Those with limited experience using HPC schedulers may be unclear with how Slurm allocates hardware. This can seem more complicated if their project is associated with an investment.
The following provides a high-level overview to clarify the process on our clusters.
Which projects are associated with an investment?
In short, Investment-Project association is defined and approved by the Investor.
After an investment is purchased:
Investor(s) should provide ARCC with a list of projects on the HPC they want associated with the investment.
The investment will be configured so that it applies to all the projects as defined in the line above.
If new projects are created on the cluster, and you (the investor) would like to associate them with your investment, you should provide this information in the new project creation request.

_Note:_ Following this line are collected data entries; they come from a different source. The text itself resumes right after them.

(** How a valid descriptor is forwarded (lines 31-61): one call of got
    with [options_of d], and an answer decided by how that call settles;
    no answer while it does not. *)
Lemma forwards (params query : JsVal) (d : Props) (u m : JsVal) :
  given d "url" u -> given d "method" m ->
  calls (handle params query (JObj d)) = [(u, options_of d)] /\
  req_body (snd (handle params query (JObj d))) = JObj d /\
  match got u (options_of d) with
  | Fulfilled response =>
      match JSON_parse (body response) with
      | Some v =>
          returned (handle params query (JObj d))
            = Normal (ReturnPromise (Fulfilled RUndefined)) /\
          sent (handle params query (JObj d)) = Some (200%Z, v)
      | None =>
          returned (handle params query (JObj d))
            = Normal (ReturnPromise (Fulfilled RRes)) /\
          sent (handle params query (JObj d))
            = Some (400%Z, JObj [("err", SyntaxError)])
      end
  | Rejected err =>
      if is_nullish err
      then returned (handle params query (JObj d))
             = Normal (ReturnPromise (Rejected (TypeError err "statusCode"))) /\
           sent (handle params query (JObj d)) = None
      else returned (handle params query (JObj d))
             = Normal (ReturnPromise (Fulfilled RRes)) /\
           sent (handle params query (JObj d)) = Some (400%Z, JObj [("err", err)])
  | Pending =>
      returned (handle params query (JObj d)) = Normal (ReturnPromise Pending) /\
      sent (handle params query (JObj d)) = None
  end.
Proof.
  intros [Hu Tu] [Hm Tm].
  unfold options_of, add_if_truthy.
  unfold_handler. rewrite Hu. simp. rewrite Tu. simp.
  rewrite Hm. simp. rewrite Tm. simp. rewrite Hm. simp.
  destruct (to_boolean (or_undefined (lookup "body" d))); simp;
  destruct (to_boolean (or_undefined (lookup "timeout" d))); simp;
  destruct (to_boolean (or_undefined (lookup "retries" d))); simp;
  destruct (to_boolean (or_undefined (lookup "headers" d))); simp;
  rewrite ?Hu; simp; settle.
Qed.

(** *** The options object *)

Lemma options_of_bare (d : Props) :
  lookup "body" d = None -> lookup "timeout" d = None ->
  lookup "retries" d = None -> lookup "headers" d = None ->
  options_of d = JObj [("method", or_undefined (lookup "method" d))].
Proof.
  intros Hb Ht Hr Hh. unfold options_of, add_if_truthy.
  rewrite Hb, Ht, Hr, Hh. reflexivity.
Qed.

Ltac split_fields d :=
  destruct (to_boolean (or_undefined (lookup "body" d)));
  destruct (to_boolean (or_undefined (lookup "timeout" d)));
  destruct (to_boolean (or_undefined (lookup "retries" d)));
  destruct (to_boolean (or_undefined (lookup "headers" d))).

Lemma options_of_truthy (d : Props) (k : string) (v : JsVal) :
  In k optional_fields -> given d k v ->
  get_prop (options_of d) k = if k =? "body" then JSON_stringify v else v.
Proof.
  intros Hk [Hv Tv]. unfold options_of, add_if_truthy.
  simpl in Hk.
  destruct Hk as [<-|[<-|[<-|[<-|[]]]]]; rewrite Hv; cbn [or_undefined];
    rewrite Tv; split_fields d; reflexivity.
Qed.

Lemma options_of_falsy (d : Props) (k : string) :
  In k optional_fields -> to_boolean (or_undefined (lookup k d)) = false ->
  get_prop (options_of d) k = JUndefined.
Proof.
  intros Hk T. unfold options_of, add_if_truthy.
  simpl in Hk.
  destruct Hk as [<-|[<-|[<-|[<-|[]]]]]; rewrite T; split_fields d; reflexivity.
Qed.

Lemma add_if_truthy_remove_key (d : Props) (k k' : string) (f : JsVal -> JsVal)
  (o : JsVal) :
  to_boolean (or_undefined (lookup k d)) = false ->
  add_if_truthy (remove_key k d) k' f o = add_if_truthy d k' f o.
Proof.
  intros T. unfold add_if_truthy.
  destruct (String.eqb_spec k k') as [<-|Hne].
  - rewrite lookup_remove_key_eq, T. reflexivity.
  - rewrite lookup_remove_key_ne by exact Hne. reflexivity.
Qed.

Lemma options_of_remove_key (d : Props) (k : string) :
  In k optional_fields -> to_boolean (or_undefined (lookup k d)) = false ->
  options_of (remove_key k d) = options_of d.
Proof.
  intros Hk T. unfold options_of.
  rewrite !add_if_truthy_remove_key by exact T.
  rewrite lookup_remove_key_ne; [reflexivity|].
  simpl in Hk. destruct Hk as [<-|[<-|[<-|[<-|[]]]]]; discriminate.
Qed.

(** ** The claims *)

(** C1: a descriptor whose [url] is absent or empty, and a descriptor with
    a [url] whose [method] is absent or empty, is answered at once with
    status 400 and the body [{message: '"url" is missing.'}] or
    [{message: '"method" is missing.'}], naming the field, and got is never
    called; the empty descriptor [{}] gets the [url] answer. *)
Theorem C1_missing_field_answered_400 (params query : JsVal) (d : Props) :
  (absent_or_empty d "url" ->
   returned (handle params query (JObj d)) = Normal ReturnRes /\
   sent (handle params query (JObj d)) = Some (400%Z, missing "url") /\
   calls (handle params query (JObj d)) = []) /\
  (forall u, given d "url" u -> absent_or_empty d "method" ->
   returned (handle params query (JObj d)) = Normal ReturnRes /\
   sent (handle params query (JObj d)) = Some (400%Z, missing "method") /\
   calls (handle params query (JObj d)) = []) /\
  (sent (handle params query (JObj [])) = Some (400%Z, missing "url") /\
   calls (handle params query (JObj [])) = []).
Proof.
  split; [|split].
  - intros H. apply absent_or_empty_falsy in H.
    destruct (rejects_url params query d H) as (R & S & C & _). auto.
  - intros u [Hu Tu] H. apply absent_or_empty_falsy in H.
    assert (T : to_boolean (or_undefined (lookup "url" d)) = true)
      by (rewrite Hu; exact Tu).
    destruct (rejects_method params query d T H) as (R & S & C & _). auto.
  - destruct (rejects_url params query [] eq_refl) as (_ & S & C & _). auto.
Qed.

(** C2: for a descriptor with non-empty [url] and [method], when the call
    of got is fulfilled and the text of the response body is JSON, the
    answer is status 200 with the value JSON.parse gives for that text. *)
Theorem C2_success_returns_parsed_body (params query : JsVal) (d : Props)
  (u m o : JsVal) (response : Response) (v : JsVal) :
  given d "url" u -> given d "method" m ->
  calls (handle params query (JObj d)) = [(u, o)] ->
  got u o = Fulfilled response ->
  JSON_parse (body response) = Some v ->
  returned (handle params query (JObj d))
    = Normal (ReturnPromise (Fulfilled RUndefined)) /\
  sent (handle params query (JObj d)) = Some (200%Z, v).
Proof.
  intros Hu Hm Hc Hg Hp.
  destruct (forwards params query d u m Hu Hm) as (C & _ & S).
  rewrite C in Hc. injection Hc as <-.
  rewrite Hg, Hp in S. exact S.
Qed.

(** C3: for a descriptor with non-empty [url] and [method], when the call
    of got is rejected with an error, the answer is status 400 with the
    body [{err: error}], which carries the error's [statusCode] when it has
    one; the handler returns normally and the promise it returns is
    fulfilled, so nothing is thrown uncaught. *)
Theorem C3_upstream_failure_answered_400 (params query : JsVal) (d : Props)
  (u m o err : JsVal) :
  given d "url" u -> given d "method" m ->
  calls (handle params query (JObj d)) = [(u, o)] ->
  got u o = Rejected err ->
  is_nullish err = false ->
  returned (handle params query (JObj d))
    = Normal (ReturnPromise (Fulfilled RRes)) /\
  sent (handle params query (JObj d)) = Some (400%Z, JObj [("err", err)]) /\
  get_prop (get_prop (JObj [("err", err)]) "err") "statusCode"
    = get_prop err "statusCode".
Proof.
  intros Hu Hm Hc Hg Hn.
  destruct (forwards params query d u m Hu Hm) as (C & _ & S).
  rewrite C in Hc. injection Hc as <-.
  rewrite Hg, Hn in S. destruct S as [R S].
  repeat split; [exact R|exact S].
Qed.

(** C4: for a descriptor with non-empty [url] and [method], when the call
    of got is fulfilled but the text of the response body is not JSON, the
    SyntaxError JSON.parse throws reaches the rejection handler of the
    chain and is answered with status 400 and the body [{err: error}]; the
    promise the handler returns is fulfilled. *)
Theorem C4_malformed_response_answered_400 (params query : JsVal) (d : Props)
  (u m o : JsVal) (response : Response) :
  given d "url" u -> given d "method" m ->
  calls (handle params query (JObj d)) = [(u, o)] ->
  got u o = Fulfilled response ->
  JSON_parse (body response) = None ->
  returned (handle params query (JObj d))
    = Normal (ReturnPromise (Fulfilled RRes)) /\
  sent (handle params query (JObj d))
    = Some (400%Z, JObj [("err", SyntaxError)]).
Proof.
  intros Hu Hm Hc Hg Hp.
  destruct (forwards params query d u m Hu Hm) as (C & _ & S).
  rewrite C in Hc. injection Hc as <-.
  rewrite Hg, Hp in S. exact S.
Qed.

(** C5: for a descriptor in which [body], [timeout], [retries] and
    [headers] are all absent, the options object handed to got has the
    [method] key and no other. *)
Theorem C5_absent_fields_leave_defaults (params query : JsVal) (d : Props)
  (u m : JsVal) :
  given d "url" u -> given d "method" m ->
  lookup "body" d = None -> lookup "timeout" d = None ->
  lookup "retries" d = None -> lookup "headers" d = None ->
  calls (handle params query (JObj d)) = [(u, JObj [("method", m)])].
Proof.
  intros Hu Hm Hb Ht Hr Hh.
  destruct (forwards params query d u m Hu Hm) as (C & _).
  rewrite C, (options_of_bare d Hb Ht Hr Hh).
  destruct Hm as [Hm _]. rewrite Hm. reflexivity.
Qed.

(** C6, at the failing input: in the descriptor
    [{url: "http://x/ok", method: "POST", body: false}] the field [body]
    is present and its JSON text is [false], yet the options object handed
    to got is [{method: "POST"}]: it has no [body]. *)
Theorem C6_body_false_not_forwarded (params query : JsVal) :
  has_key "body" post_false = true /\
  JSON_stringify (JBool false) = JStr "false" /\
  calls (handle params query (JObj post_false))
    = [(JStr "http://x/ok", JObj [("method", JStr "POST")])] /\
  get_prop (JObj [("method", JStr "POST")]) "body" = JUndefined.
Proof.
  split; [reflexivity|]. split; [reflexivity|]. split; [|reflexivity].
  destruct (forwards params query post_false (JStr "http://x/ok") (JStr "POST"))
    as (C & _); [split; reflexivity|split; reflexivity|exact C].
Qed.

If the new project request comes from another PI, you may provide that PI with your investment name, so they may provide this information in their new project request.
ARCC will reach out to the investment owner to confirm project association, and approve the project’s association with the investment.
Once configuration is initialized or updated, your investment is available to the associated projects on the cluster.
Jobs run under projects associated with an investment
Any job that are run on the HPC should specify an account in the submission/request. Projects associated with an investment are processed by Slurm in 2 ways. This is dependent upon whether you define a partition in your job request:
Request your desired resources without defining a partition
Assuming:
your project is associated with an investment
and you did not define a partition in your request
Slurm will identify a list of partitions to try to run your job against.
Slurm will automatically prioritize your investment partition and hardware to try to run your job there.
Slurm checks for jobs running on your investment.
If:
there are no jobs running on your investment
and the hardware requested in your job fits within the hardware confines of your partition
Slurm immediately starts your job.If:
there are jobs running on your investment
and they were requested by HPC users who are not a member of any projects associated with your investmentSlurm will pre-empt these jobs (ie stop them and add back to the queue)
Slurm will immediately start your job.
If:
your investment hardware is 'full' with jobs from users who are members of project(s) associated with your investmentSlurm will try to allocate your requested job across the other partitions
On MedicineBow: The list of other partitions tried in order are: mb, mb-a30, mb-l40s, mb-h100.
On Beartooth: The list of other partitions tried in order are: moran, teton, teton-cascade, teton-gpu, teton-hugemem.
If:
resources are availableSlurm will start your job
If:
there are no resources available to fit your job (i.e. cluster usage is very high)Slurm will place your job in the queue and your job will have a state of pending (i.e. waiting in the queue).
Slurm will monitor the queue on regular intervals and run the job when any appropriate resources become available.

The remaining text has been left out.